If that is the reason, they’re not saying it out loud. All the news stories about Muina are extremely cheerful and upbeat, and so are the KOTIS staff concentrating on getting whitestone seeded and design models placed. Over the next few weeks, with only a bit of monitoring from the technicians (who need to be sure the growing buildings don’t run out of readily-available food), a small city will quietly be reproduced. Lacking all the glass and fittings and furniture and energy generators, but with the bulk of the work done. Whitestone even extrudes certain metals and minerals, rather than absorb them. They don’t even have to dig to lay the connecting pipes. They’re going to grow a subway system.
I definitely chose the right name for the settlement. This isn’t a box I can close. I think all the Setari assisting were overwhelmed as well. Happy, though. Maze, particularly, really loves doing positive things rather than endlessly killing Ionoth, and it showed in everything he did.

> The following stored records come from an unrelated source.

Lemma unmarshal_dict_eq c t : type_ok (TDict c t) = true ->
  unmarshal_one (S fuel) (print_type (TDict c t)) buf off =
  do! off := align_read buf off 8 in
  do! (k, off) := unmarshal_one fuel (print_type (TBasic c)) buf off in
  do! (v, off) := unmarshal_one fuel (print_type t) buf off in
  ret (VDictEntry k v, off).
Proof.
  intros Hok. pose proof (slice_dict_inner c t Hok) as Hsl.
  apply andb_true_iff in Hok as [Hk Ht]. change (type_ok t = true) in Ht.
  pose proof (split_one_print (TBasic c) [t]) as Hsp. unfold print_types in Hsp.
  cbn [map concat print_type] in Hsp. rewrite app_nil_r in Hsp.
  cbn [print_type unmarshal_one] in *. simpl (c_lbrace =? _). cbn [orb]. cbn beta iota.
  rewrite Hsl. cbn [or_panic]. rewrite Hsp; [done|done|]. cbn [forallb]. by rewrite Ht.
Qed.

Lemma unmarshal_cons_eq t ts : type_ok t = true -> forallb type_ok ts = true ->
  unmarshal_fuel (S fuel) (print_types (t :: ts)) buf off =
  do! (v, off) := unmarshal_one fuel (print_type t) buf off in
  do! (vs, off) := unmarshal_fuel fuel (print_types ts) buf off in
  ret (v :: vs, off).
Proof.
  intros Hok Hoks. change (print_types (t :: ts)) with (print_type t ++ print_types ts).
  cbn [unmarshal_fuel]. rewrite (split_one_print t ts Hok Hoks).
  pose proof (print_type_nonempty t). by destruct (print_type t).
Qed.
End unmarshal_eqs.

(** ** [unmarshal] inverts [enc] *)

(** Fuel enough to decode the encoding of [v]: its height, counting each
    element of a list as one level below the previous. *)
Section list_fuel.
Variable vfuel : Value -> nat.
Fixpoint list_fuel (vs : list Value) : nat :=
  match vs with
  | [] => 1
  | v :: vs' => S (vfuel v `max` list_fuel vs')
  end.
End list_fuel.

Fixpoint vfuel (v : Value) : nat :=
  match v with
  | VArray _ vs | VStruct vs => S (list_fuel vfuel vs)
  | VVariant v => S (S (vfuel v))
  | VDictEntry k v => S (vfuel k `max` vfuel v)
  | _ => 1
  end.

Lemma align_read_pad pre a rest :
  0 < a ->
  align_read (pre ++ pad (zlen pre) a ++ rest) (zlen pre) a
  = ret (zlen (pre ++ pad (zlen pre) a)).
Proof.
  intros Ha. unfold align_read. cbv zeta. rewrite align_up, <- length_pad by done.
  case_match eqn:E; bool_to_prop; [autorewrite with rust_rw in E; lia|].
  autorewrite with rust_rw. do 2 f_equal. lia.
Qed.
Lemma progress_basic c : is_basic c = true -> progresses (TBasic c).
Proof.
  intros Hc [|fuel] off v off' H; [done|]. cbn [print_type unmarshal_one] in H.
  unfold is_basic in Hc. apply existsb_true_Exists in Hc.
  repeat (apply Exists_cons in Hc as [Hc|Hc]; [apply Z.eqb_eq in Hc; subst c;
    unfold c_array, c_lparen, c_lbrace, c_variant in H; cbn in H;
    first [ apply (read_num_bounds buf Hbuf) in H; lia | inv_run; read_bounds; lia ]|]).
  by apply Exists_nil in Hc.
Qed.

Ltac run_bounds :=
  repeat match goal with
  | H : unmarshal_one _ _ buf _ = _ |- _ => apply (proj1 (bounded_all buf Hbuf _)) in H
  | H : unmarshal_items _ _ buf _ _ = _ |- _ =>
      apply (proj2 (proj2 (bounded_all buf Hbuf _))) in H; [|lia]
  | H : unmarshal_fuel _ _ buf _ = _ |- _ =>
      apply (proj1 (proj2 (bounded_all buf Hbuf _))) in H; [|lia]
  end.

Lemma type_progress t : type_ok t = true -> progresses t.
Proof.
  induction t as [c| |t IH|ts IH|k t IH] using dtype_nested_ind; intros Hok.
  - by apply progress_basic.
  - intros [|fuel] off v off' H; [done|]. cbn in H. inv_run.
    match goal with H : unmarshal_one _ _ _ off = _ |- _ =>
      apply (progress_basic 103 eq_refl) in H end. run_bounds. lia.
  - intros [|fuel] off v off' H; [done|]. rewrite unmarshal_array_eq in H by done.
    inv_run. read_bounds. run_bounds. lia.
  - intros [|fuel] off v off' H; [done|]. cbn [type_ok] in Hok.
    apply andb_true_iff in Hok as [Hne Hoks]. rewrite unmarshal_struct_eq in H by done.
    destruct ts as [|t ts]; [done|]. cbn [forallb] in Hoks.
    apply andb_true_iff in Hoks as [Hok Hoks]. inv_run. read_bounds.
    destruct fuel as [|fuel]; [done|].
    match goal with H : unmarshal_fuel _ _ _ _ = _ |- _ =>
      rewrite unmarshal_cons_eq in H by done end. inv_run.
    match goal with H : unmarshal_one _ _ _ _ = _ |- _ =>
      pose proof (proj1 (bounded_all buf Hbuf _) _ _ _ _ H); apply (Forall_inv IH Hok) in H end.
    run_bounds. lia.
  - intros [|fuel] off v off' H; [done|]. rewrite unmarshal_dict_eq in H by done.
    cbn [type_ok] in Hok. apply andb_true_iff in Hok as [Hk Ht]. inv_run. read_bounds.
    match goal with H : unmarshal_one _ [k] _ _ = _ |- _ =>
      apply (progress_basic k Hk) in H end. run_bounds. lia.
Qed.

(** A read of fixed size never panics. *)
Definition total {A} (r : Run A) : Prop := exists x, r = Done x.

Lemma total_bind {A B} (r : Run A) (f : A -> Run B) :
  total r -> (forall a, r = ret a -> total (f a)) ->
  total (match r with Done (Ok a) => f a | Done (Err e) => fail e
         | Panic => Panic | OutOfFuel => OutOfFuel end).
Proof. intros [[a|e] ->] H; [by apply H|by eexists]. Qed.

Lemma total_bind2 {A B C} (r : Run (A * B)) (f : A -> B -> Run C) :
  total r -> (forall a b, r = ret (a, b) -> total (f a b)) ->
  total (match r with Done (Ok (a, b)) => f a b | Done (Err e) => fail e
         | Panic => Panic | OutOfFuel => OutOfFuel end).
Proof. intros [[[a b]|e] ->] H; [by apply H|by eexists]. Qed.

Lemma total_done {A} (r : Result A) : total (Done r).
Proof. by eexists. Qed.
Lemma total_take off n : total (take_bytes buf off n).
Proof. unfold take_bytes. case_match; by eexists. Qed.
Lemma total_align off a : total (align_read buf off a).
Proof. unfold align_read. cbv zeta. case_match; by eexists. Qed.
Lemma total_num off a n mk : total (read_num buf off a n mk).
Proof.
  unfold read_num. apply total_bind; [apply total_align|intros].
  apply total_bind2; [apply total_take|intros]. apply total_done.
Qed.

Lemma total_basic fuel c off :
  is_basic c = true -> total (unmarshal_one (S fuel) [c] buf off).
Proof.
  unfold is_basic. intros Hc. apply existsb_true_Exists in Hc.
  repeat (apply Exists_cons in Hc as [Hc|Hc]; [apply Z.eqb_eq in Hc; subst c;
    cbn [unmarshal_one Z.eqb Pos.eqb orb];
    repeat first [ apply total_num | apply total_done | apply total_take | apply total_align
      | apply total_bind2; [|intros] | apply total_bind; [|intros] | case_match ]|]).
  by apply Exists_nil in Hc.
Qed.

(** The fuel's [R]: how many bytes are left at most. *)
Context (R : nat) (HR : zlen buf <= Z.of_nat R).

Definition total_at (t : dtype) : Prop := forall fuel off, 0 <= off ->
  (tfuel R t <= fuel)%nat -> total (unmarshal_one fuel (print_type t) buf off).

Lemma total_items t : type_ok t = true -> total_at t ->
  forall n fuel off e, 0 <= off -> zlen buf - off <= Z.of_nat n -> e <= zlen buf ->
  (S n + tfuel R t <= fuel)%nat -> total (unmarshal_items fuel (print_type t) buf off e).
Proof.
  intros Hok Ht. induction n as [|n IH]; intros fuel off e Hoff Hn He Hf;
    (destruct fuel as [|fuel]; [lia|]); cbn [unmarshal_items];
    (case_match eqn:E; [|apply total_done]); bool_to_prop; [lia|].
  apply total_bind2; [apply Ht; lia|]. intros v off' Hv. apply type_progress in Hv; [|done].
  apply total_bind2; [apply IH; lia|]. intros. apply total_done.
Qed.

Lemma total_list ts : forallb type_ok ts = true -> Forall total_at ts ->
  forall fuel off, 0 <= off -> (tfuel_list R ts <= fuel)%nat ->
  total (unmarshal_fuel fuel (print_types ts) buf off).
Proof.
  intros Hoks Ht. induction Ht as [|t ts Ht _ IH]; intros fuel off Hoff Hf;
    unfold tfuel_list in *; (destruct fuel as [|fuel]; [simpl in Hf; lia|]); [apply total_done|].
  cbn [forallb] in Hoks. apply andb_true_iff in Hoks as [Hok Hoks].
  cbn [map list_sum length foldr] in Hf.
  rewrite unmarshal_cons_eq by done. apply total_bind2; [apply Ht; [done|lia]|].
  intros v off' Hv. apply type_progress in Hv; [|done].
  apply total_bind2; [|intros; apply total_done]. apply IH; [done|lia|].
  change (fold_right Nat.add 0%nat) with list_sum in Hf. lia.
Qed.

Kaoren’s getting his way about returning to our main mission though. Tomorrow First and Fourth will take me into the Ena for a combination of me doing more testing and them trying to find Pillars. The fact that we can settle this world, that the Ddura will protect the sites, hasn’t removed the need to fix the tearing of the spaces, or found the reason why the Ddura started killing Muinans, and what exactly the Cruzatch have to do with it all.